= Directions for this task =
Please copy exactly the lines from the top of the data through the line containing "isUpper c || isLower", and nothing else.

= Records provided =
(** * TechPlusNew: the news ingestion and aggregation pipeline

    A shallow embedding of the feed extractor, the classifier, the ingestion
    coordinator, the sentiment call, the trending aggregator and the
    related-article linker ([services/rssService], [services/aiService],
    [services/newsService], [storage]), with the properties the
    specification states about them.

    Conventions.
    - A JavaScript string is a list of code units; the model keeps the code
      units below 256 (Latin-1), so a code unit is an [ascii].
    - JavaScript [undefined] / SQL [NULL] is [None].
    - A regular expression of the source is embedded as the recursive
      matcher it denotes; the comment above each matcher quotes the
      expression.
    - The clock ([new Date()]) is an argument [now] of each pipeline stage,
      in milliseconds. *)

From Stdlib Require Import String Ascii List Bool Arith ZArith QArith Lia.
From Stdlib Require Import Permutation Sorted.
Import ListNotations.

Local Open Scope nat_scope.
Local Open Scope list_scope.

(* ================================================================== *)
(** ** Text *)
(* ================================================================== *)

Definition text := list ascii.

Definition lit (s : string) : text := list_ascii_of_string s.

Definition code (c : ascii) : nat := nat_of_ascii c.

Definition inRange (lo hi : nat) (c : ascii) : bool :=
  (lo <=? code c) && (code c <=? hi).

(** [A-Z], [a-z], [0-9] *)
Definition isUpper (c : ascii) : bool := inRange 65 90 c.
Definition isLower (c : ascii) : bool := inRange 97 122 c.
Definition isDigit (c : ascii) : bool := inRange 48 57 c.

(** [\w] *)
Definition isWord (c : ascii) : bool :=
  isUpper c || isLower c || isDigit c || (code c =? 95).

(** [\s], and the characters [trim] removes: TAB, LF, VT, FF, CR, SP and
    NBSP are the ones below 256. *)
Definition isSpace (c : ascii) : bool :=
  inRange 9 13 c || (code c =? 32) || (code c =? 160).

(** What [.] refuses without the [s] flag. *)
Definition isLineTerminator (c : ascii) : bool :=
  (code c =? 10) || (code c =? 13).

(** [String.prototype.toLowerCase] on one code unit below 256: A-Z, and
    the Latin-1 capitals U+00C0..U+00DE except the sign U+00D7. *)
Definition toLowerChar (c : ascii) : ascii :=
  if isUpper c || (inRange 192 222 c && negb (code c =? 215))
  then ascii_of_nat (code c + 32) else c.

Definition toLowerCase (s : text) : text := map toLowerChar s.

(** The canonical form the [i] flag compares: the patterns of the source
    are ASCII, and a code unit outside ASCII never folds into ASCII. *)
Definition canonicalize (c : ascii) : ascii :=
  if isLower c then ascii_of_nat (code c - 32) else c.

Definition chrEq (ignoreCase : bool) (c d : ascii) : bool :=
  if ignoreCase then Ascii.eqb (canonicalize c) (canonicalize d)
  else Ascii.eqb c d.

Fixpoint textEqb (a b : text) : bool :=
  match a, b with
  | [], [] => true
  | c :: a', d :: b' => Ascii.eqb c d && textEqb a' b'
  | _, _ => false
  end.

Fixpoint startsWith (s p : text) {struct p} : bool :=
  match p, s with
  | [], _ => true
  | c :: p', d :: s' => Ascii.eqb c d && startsWith s' p'
  | _ :: _, [] => false
  end.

= Result of this task =
(** * TechPlusNew: the news ingestion and aggregation pipeline

    A shallow embedding of the feed extractor, the classifier, the ingestion
    coordinator, the sentiment call, the trending aggregator and the
    related-article linker ([services/rssService], [services/aiService],
    [services/newsService], [storage]), with the properties the
    specification states about them.

    Conventions.
    - A JavaScript string is a list of code units; the model keeps the code
      units below 256 (Latin-1), so a code unit is an [ascii].
    - JavaScript [undefined] / SQL [NULL] is [None].
    - A regular expression of the source is embedded as the recursive
      matcher it denotes; the comment above each matcher quotes the
      expression.
    - The clock ([new Date()]) is an argument [now] of each pipeline stage,
      in milliseconds. *)

From Stdlib Require Import String Ascii List Bool Arith ZArith QArith Lia.
From Stdlib Require Import Permutation Sorted.
Import ListNotations.

Local Open Scope nat_scope.
Local Open Scope list_scope.

(* ================================================================== *)
(** ** Text *)
(* ================================================================== *)

Definition text := list ascii.

Definition lit (s : string) : text := list_ascii_of_string s.

Definition code (c : ascii) : nat := nat_of_ascii c.

Definition inRange (lo hi : nat) (c : ascii) : bool :=
  (lo <=? code c) && (code c <=? hi).

(** [A-Z], [a-z], [0-9] *)
Definition isUpper (c : ascii) : bool := inRange 65 90 c.
Definition isLower (c : ascii) : bool := inRange 97 122 c.
Definition isDigit (c : ascii) : bool := inRange 48 57 c.

(** [\w] *)
Definition isWord (c : ascii) : bool :=
  isUpper c || isLower c || isDigit c || (code c =? 95).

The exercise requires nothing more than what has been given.